───── DATA SECTION
(* ===== verification/TList.v ===== *)
(** * List objects (src/redis-5.0.7/src/t_list.c)

    A list is a quicklist.  The functions of the type and the handlers of the commands that
    do not block are translated over a key space: a finite map from keys to quicklists, where
    [VOther] stands for a value of another type.  A handler returns the key space,
    the replies as answers of [Reply], the changes counted in [server.dirty], the keys
    signalled as modified and the events.  A quicklist is a shared object: what a handler does
    to it is stored under its key at once, so that RPOPLPUSH on one key pushes to the list it
    popped from.  The options of the configuration are section variables.  Waking up
    clients that wait for a list is left out, as are the blocking commands.

    The handlers are specified against lists of byte strings ([lspec]), for the compression
    depth 0 of the default configuration and any fill factor. *)

From S2P Require Import Prelude Endian Util Sds Lzf Listpack Reply Stream ZiplistDefs Ziplist ZiplistOps QuicklistDefs Quicklist QuicklistOps.
From stdpp Require Import gmap strings.
Local Open Scope Z_scope.

Definition LIST_HEAD : Z := 0.
Definition LIST_TAIL : Z := 1.

Inductive listval := VList (q : quicklist) | VOther.
Abbreviation keyspace := (gmap (list byte) listval).

Record loutcome := mkLOut {
  lo_db : keyspace;
  lo_replies : list answer;
  lo_dirty : Z;
  lo_signalled : list (list byte);
  lo_events : list (string * list byte)
}.

(** A handler that only replies. *)
Definition lreads (db : keyspace) (replies : list answer) : option loutcome := Some (mkLOut db replies 0 [] []).

Definition l_wrongtypeerr : answer :=
  Raw (OSds (bytes_of "-WRONGTYPE Operation against a key holding the wrong kind of value" ++ CRLF)).
Definition l_ok : answer := Raw (OSds (bytes_of "+OK" ++ CRLF)).
Definition l_syntaxerr : answer := Raw (OSds (bytes_of "-ERR syntax error" ++ CRLF)).
Definition l_nokeyerr : answer := Raw (OSds (bytes_of "-ERR no such key" ++ CRLF)).
Definition l_outofrangeerr : answer := Raw (OSds (bytes_of "-ERR index out of range" ++ CRLF)).
Definition l_emptymultibulk : answer := Raw (OSds (bytes_of "*0" ++ CRLF)).
Definition l_cnegone : answer := Raw (OSds (bytes_of ":-1" ++ CRLF)).
Definition l_nullbulk : answer := Raw shared_nullbulk.
Definition l_czero : answer := Raw shared_czero.
Definition l_notinteger : answer := Error (bytes_of "value is not an integer or out of range").

Section tlist.
Context `{HH : Host} (junk : nat -> byte) (uninit : Z -> Z).
Context (list_max_ziplist_size list_compress_depth : Z).        (* server.list_* *)

(** ** The list type *)

Definition listTypePush (q : quicklist) (value : robj) (where_ : Z) : option quicklist :=
  let pos := if where_ =? LIST_HEAD then QUICKLIST_HEAD else QUICKLIST_TAIL in
  quicklistPush junk uninit q (robj_bytes value) pos.

Definition listTypePop (q : quicklist) (where_ : Z) : option (quicklist * option robj) :=
  let ql_where := if where_ =? LIST_HEAD then QUICKLIST_HEAD else QUICKLIST_TAIL in
  r ← quicklistPopCustom junk uninit q ql_where;
  Some (r.1, option_map (fun p => match p with PopData d => OSds d | PopInt n => OInt n end) r.2).

Definition listTypeLength (q : quicklist) : Z := quicklistCount q.

(** LIST_HEAD moves towards the head.  The iterator is [None] when the index is out of range. *)
Definition listTypeInitIterator (q : quicklist) (index direction : Z) : option (quicklist * option quicklistIter) :=
  let iter_direction := if direction =? LIST_HEAD then AL_START_TAIL else AL_START_HEAD in
  quicklistGetIteratorAtIdx junk q iter_direction index.

Definition listTypeNext (q : quicklist) (li : option quicklistIter) : option (quicklist * option quicklistIter * option quicklistEntry) :=
  match li with
  | None => Some (q, None, None)
  | Some it => r ← quicklistNext junk uninit q it; let '(q, it, e) := r in Some (q, Some it, e)
  end.

(** The fields [value] and [longval] of an entry. *)
Definition entry_robj (q : quicklist) (e : quicklistEntry) : option robj :=
  i ← en_node e; n ← q_nodes q !! i; v ← en_value e;
  match v with
  | ZlStr p len => s ← load (n_zl n) p len; Some (OSds s)
  | ZlInt longval => Some (OInt longval)
  end.

Definition listTypeGet (q : quicklist) (e : quicklistEntry) : option robj := entry_robj q e.

Definition listTypeInsert (q : quicklist) (e : quicklistEntry) (value : robj) (where_ : Z) : option quicklist :=
  if where_ =? LIST_TAIL then quicklistInsertAfter junk uninit q e (robj_bytes value)
  else if where_ =? LIST_HEAD then quicklistInsertBefore junk uninit q e (robj_bytes value)
  else Some q.

Definition listTypeEqual (q : quicklist) (e : quicklistEntry) (o : list byte) : option bool :=
  i ← en_node e; n ← q_nodes q !! i; zi ← en_zi e;
  quicklistCompare (n_zl n) zi o.

Definition listTypeDelete (q : quicklist) (li : option quicklistIter) (e : quicklistEntry) : option (quicklist * option quicklistIter) :=
  it ← li;
  r ← quicklistDelEntry junk uninit q it e;
  Some (r.1, Some r.2).

(** A list that is a single ziplist, in an old dump. *)
Definition listTypeConvert (zl : list byte) : option quicklist :=
  quicklistCreateFromZiplist junk uninit list_max_ziplist_size list_compress_depth zl.

(** ** Commands *)

Definition createQuicklistObject : quicklist := quicklistCreate.

(** The new object of pushGenericCommand() and rpoplpushHandlePush(). *)
Definition new_list : quicklist := quicklistSetOptions createQuicklistObject list_max_ziplist_size list_compress_depth.

(** lookupKeyReadOrReply() or lookupKeyWriteOrReply(), then checkType(). *)
Definition lookup_list (db : keyspace) (key : list byte) (missing : answer) : quicklist + answer :=
  match db !! key with None => inr missing | Some (VList q) => inl q | Some VOther => inr l_wrongtypeerr end.

(** [for (j = 2; j < c->argc; j++)] *)
Fixpoint push_loop (q : quicklist) (args : list (list byte)) (where_ : Z) : option quicklist :=
  match args with
  | [] => Some q
  | v :: args => q ← listTypePush q (OSds v) where_; push_loop q args where_
  end.

Definition push_event (where_ : Z) : string := if where_ =? LIST_HEAD then "lpush" else "rpush".
Definition pop_event (where_ : Z) : string := if where_ =? LIST_HEAD then "lpop" else "rpop".

(** What is told after [pushed] values were added to the list at [key]. *)
Definition pushed_outcome (db : keyspace) (key : list byte) (len pushed where_ : Z) : option loutcome :=
  Some (mkLOut db [Integer len] pushed (if pushed =? 0 then [] else [key]) (if pushed =? 0 then [] else [(push_event where_, key)])).

Definition pushGenericCommand (db : keyspace) (argv : list (list byte)) (where_ : Z) : option loutcome :=
  key ← argv !! 1%nat;
  let args := drop 2 argv in
  let pushed := Z.of_nat (length args) in
  match db !! key with
  | Some VOther => lreads db [l_wrongtypeerr]
  | Some (VList q) =>
      q ← push_loop q args where_;
      pushed_outcome (<[key := VList q]> db) key (listTypeLength q) pushed where_
  | None =>
      match args with
      | [] => pushed_outcome db key 0 0 where_
      | _ =>
          q ← push_loop new_list args where_;
          pushed_outcome (<[key := VList q]> db) key (listTypeLength q) pushed where_
      end
  end.
(** * Client side of the safelock advisory lock (os/lock.py)

    A shallow embedding of [connect_to_server], [try_to_lock], [lock],
    [try_to_unlock], [unlock], [get_deadline] and the [locked] context
    manager, with the theorems that settle the behaviour of the retry
    loops, the response checks and the scoped helper.

    The network, the clock and the process identity are an explicit
    [world]; the effects of the code (log lines, sleeps, requests sent)
    are recorded in a trace carried by a small state and exception
    monad, which also counts the sockets opened and the readings of the
    clock. *)

From Stdlib Require Import ZArith String Ascii List Lia.
From stdpp Require Import base gmap strings pretty.

Local Open Scope string_scope.
Local Open Scope Z_scope.

(** ** Python values found in requests and responses *)

Inductive atom : Type :=
  | ANone
  | ABool (b : bool)
  | AInt (z : Z)
  | AStr (s : string).

(** The result of [eval(data.decode())]: a dict with string keys, or
    something that is not subscriptable by a string. *)
Inductive parsed : Type :=
  | PDict (d : gmap string atom)
  | PAtom (a : atom).

(** Python truth value of an atom, as tested by [if], [and], [not]. *)
Definition truthy (a : atom) : bool :=
  match a with
  | ANone => false
  | ABool b => b
  | AInt z => negb (z =? 0)
  | AStr s => negb (String.eqb s EmptyString)
  end.

(** Python [==] on atoms ([True == 1] and [False == 0] hold in Python). *)
Definition py_eq (a b : atom) : bool :=
  match a, b with
  | ANone, ANone => true
  | ABool x, ABool y => Bool.eqb x y
  | ABool x, AInt y => Z.b2z x =? y
  | AInt x, ABool y => x =? Z.b2z y
  | AInt x, AInt y => x =? y
  | AStr x, AStr y => String.eqb x y
  | _, _ => false
  end.

(** [str(x)], which is what ['{}'.format(x)] inserts. *)
Definition py_str (a : atom) : string :=
  match a with
  | ANone => "None"
  | ABool true => "True"
  | ABool false => "False"
  | AInt z => pretty z
  | AStr s => s
  end.
(** [import { a as b } from './m'; export { b };]: the export [b] of
    the entry is the export [a] of [m]. *)
Lemma resolveChains_links_witness :
  get "e@b" (resolveChains (planning_input renamed_bundle)).1 = Some "m@a" /\
  chain_link (planning_input renamed_bundle) "e@b" "m@a".
Proof.
  assert (H : get "e@b" (resolveChains (planning_input renamed_bundle)).1 = Some "m@a")
    by (vm_compute; reflexivity).
  split; [exact H|]. exact (proj1 (resolveChains_links _) _ _ H).
Defined.

(** ** The tree under the annotations *)

Lemma annotate_erase (n : node) :
  forall marked st n' st', annotate marked n st = Ok (n', st') -> erase n' = erase n.
Proof.
  induction n as [a x cs IH] using node_induction. intros marked st n' st' H.
  rewrite annotate_unfold in H.
  destruct (_ || _ || _ || _).
  - destruct (annotate_leave _ st); [|discriminate]. cbn [mbind result_bind] in H.
    injection H as <- _. reflexivity.
  - destruct (annotate_enter (Node a x cs) st) as [[ann st1]|]; [|discriminate].
    cbn [mbind result_bind] in H.
    destruct (annotate_children (Node a x cs) (n_children (Node a x cs)) st1)
      as [[cs' st2]|] eqn:Ec; [|discriminate].
    cbn [mbind result_bind] in H.
    destruct (annotate_leave _ st2); [|discriminate]. cbn [mbind result_bind] in H.
    injection H as <- _. simpl. f_equal.
    simpl in Ec. generalize dependent (Node a x cs). intros p. clear st ann.
    revert st1 cs' st2. induction IH as [|c cs Hc _ IHcs]; intros st1 cs' st2 Ec.
    + simpl in Ec. by injection Ec as <- _.
    + simpl in Ec.
      destruct (annotate (marks p c) c st1) as [[c' s1]|] eqn:E1; [|discriminate].
      cbn [mbind result_bind] in Ec.
      destruct (annotate_children p cs s1) as [[rest s2]|] eqn:E2; [|discriminate].
      cbn [mbind result_bind] in Ec. injection Ec as <- _. simpl.
      rewrite (Hc _ _ _ _ E1), (IHcs _ _ _ E2). reflexivity.
Qed.

(** X22. [annotateAst] only annotates: in the tree that it returns, every
    node has the type, the positions, the texts and the children, in
    their order, that it had before; only the marks [_skip], [_topLevel],
    [_scope] and [_blockScope] are written. *)
Theorem annotateAst_keeps_tree (tree : node) (a : annotated) :
  annotateAst tree = Ok a -> erase (ast a) = erase tree.
Proof.
  unfold annotateAst. intros H.
  destruct (annotate false tree _) as [[ast' st]|] eqn:E; [|discriminate].
  cbn [mbind result_bind] in H. apply annotate_erase in E.
  destruct (s_scope st) as [|scope_id ?]; [discriminate|].
  destruct (s_blockScope st) as [|blockScope_id ?]; [discriminate|].
  injection H as <-. simpl. rewrite <- E. destruct ast'. reflexivity.
Qed.

(** [import { x } from 'a'; function f(x) { x = 1; }] *)
Lemma annotateAst_keeps_tree_witness :
  exists a, annotateAst shadow_ast = Ok a /\ erase (ast a) = erase shadow_ast.
Proof.
  destruct (annotateAst shadow_ast) as [a|] eqn:E; [|vm_compute in E; discriminate].
  exists a. split; [reflexivity|]. exact (annotateAst_keeps_tree _ _ E).
Defined.

(** ** Imported names in a single module *)


Lemma binds_nil (p : Specifier -> bool) (n : string) : ~ binds p [] n.
Proof. intros (x & s & Hx & _). by apply elem_of_nil in Hx. Qed.

Lemma binds_snoc (p : Specifier -> bool) (xs : list ImportDecl) (x : ImportDecl) (n : string) :
  binds p (xs ++ [x]) n <->
  binds p xs n \/ i_passthrough x = false /\ exists s, s ∈ i_specifiers x /\ p s = true
                                                       /\ sp_as s = n.
Proof.
  split.
  - intros (y & s & Hy & Hp & Hs & Hps & Hn). apply elem_of_app in Hy as [Hy|Hy].
    + left. exists y, s. done.
    + apply list_elem_of_singleton in Hy as ->. right. eauto.
  - intros [(y & s & Hy & H)|[Hp (s & Hs & H)]].
    + exists y, s. split; [apply elem_of_app; by left|exact H].
    + exists x, s. split; [apply elem_of_app; right; by left|done].
Qed.

Lemma readOnly_specifiers (specs : list Specifier) (b ns : list string) (n : string) :
  let r := fold_left (fun '(importedBindings, importedNamespaces) s =>
                        if sp_isBatch s
                        then (importedBindings, set_key (sp_as s) importedNamespaces)
                        else (set_key (sp_as s) importedBindings, importedNamespaces))
                     specs (b, ns) in
  (mem n r.1 = true <->
   mem n b = true \/ exists s, s ∈ specs /\ negb (sp_isBatch s) = true /\ sp_as s = n) /\
  (mem n r.2 = true <->
   mem n ns = true \/ exists s, s ∈ specs /\ sp_isBatch s = true /\ sp_as s = n).
Proof.
  revert b ns. induction specs as [|s specs IH]; intros b ns; simpl.
  - split; (split; [auto|intros [H|(s & Hs & _)]; [exact H|by apply elem_of_nil in Hs]]).
  - destruct (sp_isBatch s) eqn:Eb.
    + destruct (IH b (set_key (sp_as s) ns)) as [H1 H2]. split.
      * rewrite H1. split; (intros [?|(s' & Hs' & Hb & Hn)]; [by left|right]).
        -- exists s'. split; [by right|done].
        -- apply elem_of_cons in Hs' as [->|Hs']; [by rewrite Eb in Hb|eauto].
      * rewrite H2, mem_set_key_iff. split.
        -- intros [[->|?]|(s' & Hs' & ?)]; [right|by left|right].
           ++ exists s. split; [by left|done].
           ++ exists s'. split; [by right|done].
        -- intros [?|(s' & Hs' & Hb & Hn)]; [left; by right|].
           apply elem_of_cons in Hs' as [->|Hs']; [left; left; done|right; eauto].
    + destruct (IH (set_key (sp_as s) b) ns) as [H1 H2]. split.
      * rewrite H1, mem_set_key_iff. split.
        -- intros [[->|?]|(s' & Hs' & ?)]; [right|by left|right].
           ++ exists s. split; [by left|]. by rewrite Eb.
           ++ exists s'. split; [by right|done].
        -- intros [?|(s' & Hs' & Hb & Hn)]; [left; by right|].
           apply elem_of_cons in Hs' as [->|Hs']; [left; left; done|right; eauto].
      * rewrite H2. split; (intros [?|(s' & Hs' & Hb & Hn)]; [by left|right]).
        -- exists s'. split; [by right|done].
        -- apply elem_of_cons in Hs' as [->|Hs']; [congruence|eauto].
Qed.

Lemma replaced_specifiers (x : ImportDecl) (specs : list Specifier) (c r : dict)
  (n : string) :
  let g := fold_left
             (fun '(chains, identifierReplacements) s =>
                if sp_isBatch s then (chains, identifierReplacements)
                else
                  let name := sp_as s in
                  let replacement :=
                    str (i_name x) +:+ (if sp_isDefault s then "['default']"
                                        else "." +:+ sp_name s) in
                  (put name replacement chains,
                   if i_passthrough x then identifierReplacements
                   else put name replacement identifierReplacements))
             specs (c, r) in
  is_Some (get n g.2) <->
  is_Some (get n r)
  \/ i_passthrough x = false
     /\ exists s, s ∈ specs /\ negb (sp_isBatch s) = true /\ sp_as s = n.
Proof.
  revert c r. induction specs as [|s specs IH]; intros c r; simpl.
  - split; [auto|]. intros [H|(_ & s & Hs & _)]; [exact H|by apply elem_of_nil in Hs].
  - destruct (sp_isBatch s) eqn:Eb.
    + rewrite (IH c r). split; (intros [?|(Hp & s' & Hs' & Hb & Hn)]; [by left|right]).
      * split; [exact Hp|]. exists s'. split; [by right|done].
      * split; [exact Hp|].
        apply elem_of_cons in Hs' as [->|Hs']; [by rewrite Eb in Hb|eauto].
    + rewrite IH. destruct (i_passthrough x) eqn:Ep.
      * split; (intros [?|(Hp & _)]; [by left|discriminate]).
      * split.
        -- intros [Hg|(_ & s' & Hs' & ?)].
           ++ destruct (decide (n = sp_as s)) as [->|Hne].
              ** right. split; [reflexivity|]. exists s. split; [by left|]. by rewrite Eb.
              ** rewrite get_put_ne in Hg by exact Hne. by left.
           ++ right. split; [reflexivity|]. exists s'. split; [by right|done].
        -- intros [Hg|(_ & s' & Hs' & Hb & Hn)].
           ++ left. destruct (decide (n = sp_as s)) as [->|Hne].
              ** rewrite get_put_eq. eauto.
              ** by rewrite get_put_ne.
           ++ apply elem_of_cons in Hs' as [->|Hs'].
              ** left. rewrite <- Hn, get_put_eq. eauto.
              ** right. split; [reflexivity|]. eauto.
Qed.



(** ** The names a single module exports *)


Lemma get_fold_put_self (specifiers : list string) (r : dict) (k : string) :
  get k (fold_left (fun r s => put s s r) specifiers r)
  = if mem k specifiers then Some k else get k r.
Proof.
  revert r. induction specifiers as [|s l IH]; intros r; [reflexivity|].
  simpl. rewrite IH. unfold mem. simpl.
  destruct (existsb (str_eqb k) l) eqn:E; [by rewrite orb_true_r|].
  rewrite orb_false_r. destruct (str_eqb k s) eqn:Es.
  - apply str_eqb_eq in Es as ->. by rewrite get_put_eq.
  - apply str_eqb_neq in Es. by rewrite get_put_ne.
Qed.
──────────
* TASK TO COMPLETE: Could you restate word for word the lines above from the one containing "rewrite H2. split;" through the one containing "[?|(Hp & _)]; [by left|discriminate]).", both included, and nothing else?

* THE COMPLETED TASK:
      * rewrite H2. split; (intros [?|(s' & Hs' & Hb & Hn)]; [by left|right]).
        -- exists s'. split; [by right|done].
        -- apply elem_of_cons in Hs' as [->|Hs']; [congruence|eauto].
Qed.

Lemma replaced_specifiers (x : ImportDecl) (specs : list Specifier) (c r : dict)
  (n : string) :
  let g := fold_left
             (fun '(chains, identifierReplacements) s =>
                if sp_isBatch s then (chains, identifierReplacements)
                else
                  let name := sp_as s in
                  let replacement :=
                    str (i_name x) +:+ (if sp_isDefault s then "['default']"
                                        else "." +:+ sp_name s) in
                  (put name replacement chains,
                   if i_passthrough x then identifierReplacements
                   else put name replacement identifierReplacements))
             specs (c, r) in
  is_Some (get n g.2) <->
  is_Some (get n r)
  \/ i_passthrough x = false
     /\ exists s, s ∈ specs /\ negb (sp_isBatch s) = true /\ sp_as s = n.
Proof.
  revert c r. induction specs as [|s specs IH]; intros c r; simpl.
  - split; [auto|]. intros [H|(_ & s & Hs & _)]; [exact H|by apply elem_of_nil in Hs].
  - destruct (sp_isBatch s) eqn:Eb.
    + rewrite (IH c r). split; (intros [?|(Hp & s' & Hs' & Hb & Hn)]; [by left|right]).
      * split; [exact Hp|]. exists s'. split; [by right|done].
      * split; [exact Hp|].
        apply elem_of_cons in Hs' as [->|Hs']; [by rewrite Eb in Hb|eauto].
    + rewrite IH. destruct (i_passthrough x) eqn:Ep.
      * split; (intros [?|(Hp & _)]; [by left|discriminate]).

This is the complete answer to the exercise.